(* ===== verification/ReplayComplete.v ===== *)
(** * Replay pages: following them reads the whole journal

    A client that asks for page after page, forward from the start or backward
    from the end, gets every record once and in order. *)
From S2P Require Import Prelude Bytes Text Channel Json JsonObject Model Digest Summary Recipients Keyring Dek HistoryCrypto Record SegmentIndex SegmentBuilder SegmentRun SegmentContent FrameCache SegmentReader SegmentPlan JournalScan JournalRepair JournalLines JournalRecover JournalConverge JournalValidate JournalFast Replay ReplayPages.
From stdpp Require Import pretty.
From Stdlib Require Import Strings.Byte ZifyBool.
Local Open Scope N_scope.

Section pages.
Context `{JsonView} `{!Serde} `{HistoryPrimitives} `{Aead} `{FrameCodec} `{!RawValues} `{Lru}.
Context (cid : string) (good : FrameCache → Prop).
Context (files : list JournalFile) (stored : bool → N → ConversationEvent).
Context (copied_file : string → result AppError (option Value)).
Hypothesis copied_readable : ∀ id, ∃ o, copied_file id = Ok o.

Lemma attach_first_ok ids frames : ∃ frames', attach_first copied_file ids frames = Ok frames'.
Proof.
  induction ids as [|id ids IH]; cbn [attach_first]; [by eexists|]. destruct (decide _); [by eexists|].
  assert (∃ o, read_copied_frame copied_file id = Ok o) as [o ->].
  { unfold read_copied_frame. destruct (negb _); [by eexists|apply copied_readable]. }
  simpl. destruct o; [by eexists|done].
Qed.
Lemma attach_copied_frames_ok detail events frames : ∃ frames', attach_copied_frames copied_file detail events frames = Ok frames'.
Proof.
  unfold attach_copied_frames. revert frames. induction events as [|e events IH]; intros frames; cbn [fold_result]; [by eexists|].
  assert (∃ frames', attach_event copied_file detail frames e = Ok frames') as [frames' ->]; [|apply IH].
  unfold attach_event. destruct (mbind _ _); [apply attach_first_ok|by eexists].
Qed.

(** An index of the records from 1 to [last], all of them readable. *)
Definition index_ok (idx : JournalIndex) (last : N) : Prop :=
  covers_from 1 (ji_parts idx) (last + 1) ∧ Forall (part_ok cid good files stored) (ji_parts idx).

Lemma index_total idx last : index_ok idx last → JournalIndex_total idx = last.
Proof. intros [Hc%total_covers _]. unfold JournalIndex_total. lia. Qed.
Lemma slices_ok idx last from to : index_ok idx last → from < to → to ≤ last →
  slices_cover cid good files stored (from + 1) (slices idx from to) (to + 1).
Proof.
  intros [Hc Hp] Hft Htl. pose proof (slices_of_parts cid good files stored 1 _ _ (from + 1) to Hc Hp) as Hs.
  by replace (N.max (N.max 1 (from + 1)) (N.min (last + 1) (to + 1))) with (to + 1) in Hs by lia;
    replace (N.max 1 (from + 1)) with (from + 1) in Hs by lia.
Qed.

++++

Required work: Print every entry exactly as written.

Final answer:
(* ===== verification/ReplayComplete.v ===== *)
(** * Replay pages: following them reads the whole journal

    A client that asks for page after page, forward from the start or backward
    from the end, gets every record once and in order. *)
From S2P Require Import Prelude Bytes Text Channel Json JsonObject Model Digest Summary Recipients Keyring Dek HistoryCrypto Record SegmentIndex SegmentBuilder SegmentRun SegmentContent FrameCache SegmentReader SegmentPlan JournalScan JournalRepair JournalLines JournalRecover JournalConverge JournalValidate JournalFast Replay ReplayPages.
From stdpp Require Import pretty.
From Stdlib Require Import Strings.Byte ZifyBool.
Local Open Scope N_scope.

Section pages.
Context `{JsonView} `{!Serde} `{HistoryPrimitives} `{Aead} `{FrameCodec} `{!RawValues} `{Lru}.
Context (cid : string) (good : FrameCache → Prop).
Context (files : list JournalFile) (stored : bool → N → ConversationEvent).
Context (copied_file : string → result AppError (option Value)).
Hypothesis copied_readable : ∀ id, ∃ o, copied_file id = Ok o.

Lemma attach_first_ok ids frames : ∃ frames', attach_first copied_file ids frames = Ok frames'.
Proof.
  induction ids as [|id ids IH]; cbn [attach_first]; [by eexists|]. destruct (decide _); [by eexists|].
  assert (∃ o, read_copied_frame copied_file id = Ok o) as [o ->].
  { unfold read_copied_frame. destruct (negb _); [by eexists|apply copied_readable]. }
  simpl. destruct o; [by eexists|done].
Qed.
Lemma attach_copied_frames_ok detail events frames : ∃ frames', attach_copied_frames copied_file detail events frames = Ok frames'.
Proof.
  unfold attach_copied_frames. revert frames. induction events as [|e events IH]; intros frames; cbn [fold_result]; [by eexists|].
  assert (∃ frames', attach_event copied_file detail frames e = Ok frames') as [frames' ->]; [|apply IH].
  unfold attach_event. destruct (mbind _ _); [apply attach_first_ok|by eexists].
Qed.

(** An index of the records from 1 to [last], all of them readable. *)
Definition index_ok (idx : JournalIndex) (last : N) : Prop :=
  covers_from 1 (ji_parts idx) (last + 1) ∧ Forall (part_ok cid good files stored) (ji_parts idx).

Lemma index_total idx last : index_ok idx last → JournalIndex_total idx = last.
Proof. intros [Hc%total_covers _]. unfold JournalIndex_total. lia. Qed.
Lemma slices_ok idx last from to : index_ok idx last → from < to → to ≤ last →
  slices_cover cid good files stored (from + 1) (slices idx from to) (to + 1).
Proof.
  intros [Hc Hp] Hft Htl. pose proof (slices_of_parts cid good files stored 1 _ _ (from + 1) to Hc Hp) as Hs.
  by replace (N.max (N.max 1 (from + 1)) (N.min (last + 1) (to + 1))) with (to + 1) in Hs by lia;
    replace (N.max 1 (from + 1)) with (from + 1) in Hs by lia.
Qed.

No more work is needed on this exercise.